Among the still-developing traditions with the Presidents Cup is the biennial discourse that before the results can change – the United States just won for the 12th time in 14 events with one tie – the format must change.
Here are some of the suggestions:
• Include a handful of European players to bolster the International side, which typically fights the depth of talent battle;
• Include women, making it a mixed event, which should help the Internationals given the number of exceptional female players from Asia, Canada, and Latin America;
• Scrap it altogether and let the Ryder Cup shine every two years.
Do any of those ideas have any traction?
No, no and no.
Asked specifically last week if there might be format changes to the next Presidents Cup – at Royal Montreal in 2024 – PGA Tour commissioner Jay Monahan made it clear that no big changes are coming.

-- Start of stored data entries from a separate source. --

(* ================================================================== *)
(** * The catalogue and the two query strategies *)
(* ================================================================== *)

Module Catalog.
Import Py.
Open Scope string_scope.
Open Scope list_scope.

(** ** Relational tables

    The columns the combined search reads.  Numeric columns are kept as
    exact rationals. *)

Record date := { d_year : Z; d_month : Z; d_day : Z }.

Record movie := {
  movie_id : Z;
  title : option string;
  released_date : option date;
  popularity : option Q
}.

Record rating := { rating_id : Z; r_movie_id : Z; r_rating : Q }.
Record genre := { genre_id : Z; genre_name : string }.
Record movie_genre := { mg_movie_id : Z; mg_genre_id : Z }.
Record person := { person_id : Z; person_name : option string }.
Record movie_cast := { mc_movie_id : Z; mc_person_id : Z }.

Record pg_db := {
  movies : list movie;
  ratings : list rating;
  genres : list genre;
  movie_genres : list movie_genre;
  people : list person;
  movie_casts : list movie_cast
}.

(** ** Document collections

    Documents as [load_csv_to_mongo.py] writes them: every key is
    present and may hold [null] ([None]).  The fields parsed from
    text ([genres], [cast]) may have any shape. *)

Inductive genre_elem :=
| GenreDoc (name : option string)   (* a sub-document; [None]: no ["name"] key *)
| GenreOther.                       (* an element that is not a document *)

Inductive genres_field :=
| GenresList (l : list genre_elem)
| GenresOther.                      (* null, a string, a document *)

Record movie_doc := {
  doc_id : Z;
  doc_title : option string;
  doc_original_title : option string;
  doc_release_date : option string;
  doc_popularity : option Q;
  doc_genres : genres_field
}.

Inductive cast_field :=
| CastAbsent                        (* no ["cast"] key *)
| CastNull
| CastList (names : list (option string))  (* sub-documents, by their ["name"] *)
| CastString (s : string).

Record credit_doc := { cr_id : option Z; cr_cast : cast_field }.

Record rating_doc := { rd_movie_id : Z; rd_rating : option Q }.

Record mongo_db := {
  movies_col : list movie_doc;
  credits_col : list credit_doc;
  ratings_col : list rating_doc
}.

(** ** The uniform result row *)

Inductive date_value :=
| DateNone
| DateOf (d : date)                 (* a [datetime.date] from the relational engine *)
| DateStr (s : string).             (* the stored text of the document engine *)

Record result_row := {
  row_movie_id : Z;
  row_title : option string;
  row_released_date : date_value;
  row_popularity : Q;
  row_avg_rating : Q;
  row_num_ratings : nat;
  row_genres : string
}.

(** ** Helpers shared by both engines *)

Definition qsum (l : list Q) : Q := fold_right Qplus 0%Q l.

(** Average of a list of numbers, [None] (SQL [NULL], BSON [null]) when
    there is none. *)
Definition average (l : list Q) : option Q :=
  match l with
  | [] => None
  | _ => Some (qsum l / inject_Z (Z.of_nat (length l)))%Q
  end.

Definition qgtb (x y : Q) : bool :=
  match (x ?= y)%Q with Gt => true | _ => false end.

(** Descending order with absent values last: does [x] come strictly
    before [y]? *)
Definition before_desc (x y : option Q) : bool :=
  match x, y with
  | Some a, Some b => qgtb a b
  | Some _, None => true
  | None, _ => false
  end.

Definition same_key (x y : option Q) : bool :=
  match x, y with
  | Some a, Some b => Qeq_bool a b
  | None, None => true
  | _, _ => false
  end.

(** A stable sort: [before a b] tells that [a] must precede [b]; rows
    that neither precede the other keep their order. *)
Section StableSort.
Context {A : Type} (before : A -> A -> bool).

He pointed to the Ryder Cup, which began in 1927, as being one-sided for decades before becoming what it is today. The addition of a junior Presidents Cup is a seemingly small thing but with a potentially larger impact down the road. Trust the process, as the saying goes.
From a business standpoint, there were 40,000 fans each day at Quail Hollow Club in Charlotte, North Carolina, last week and hospitality sales more than doubled their dreamiest goal, topping out at more than $40 million.
“I think this event is on a great path,” Monahan said last week.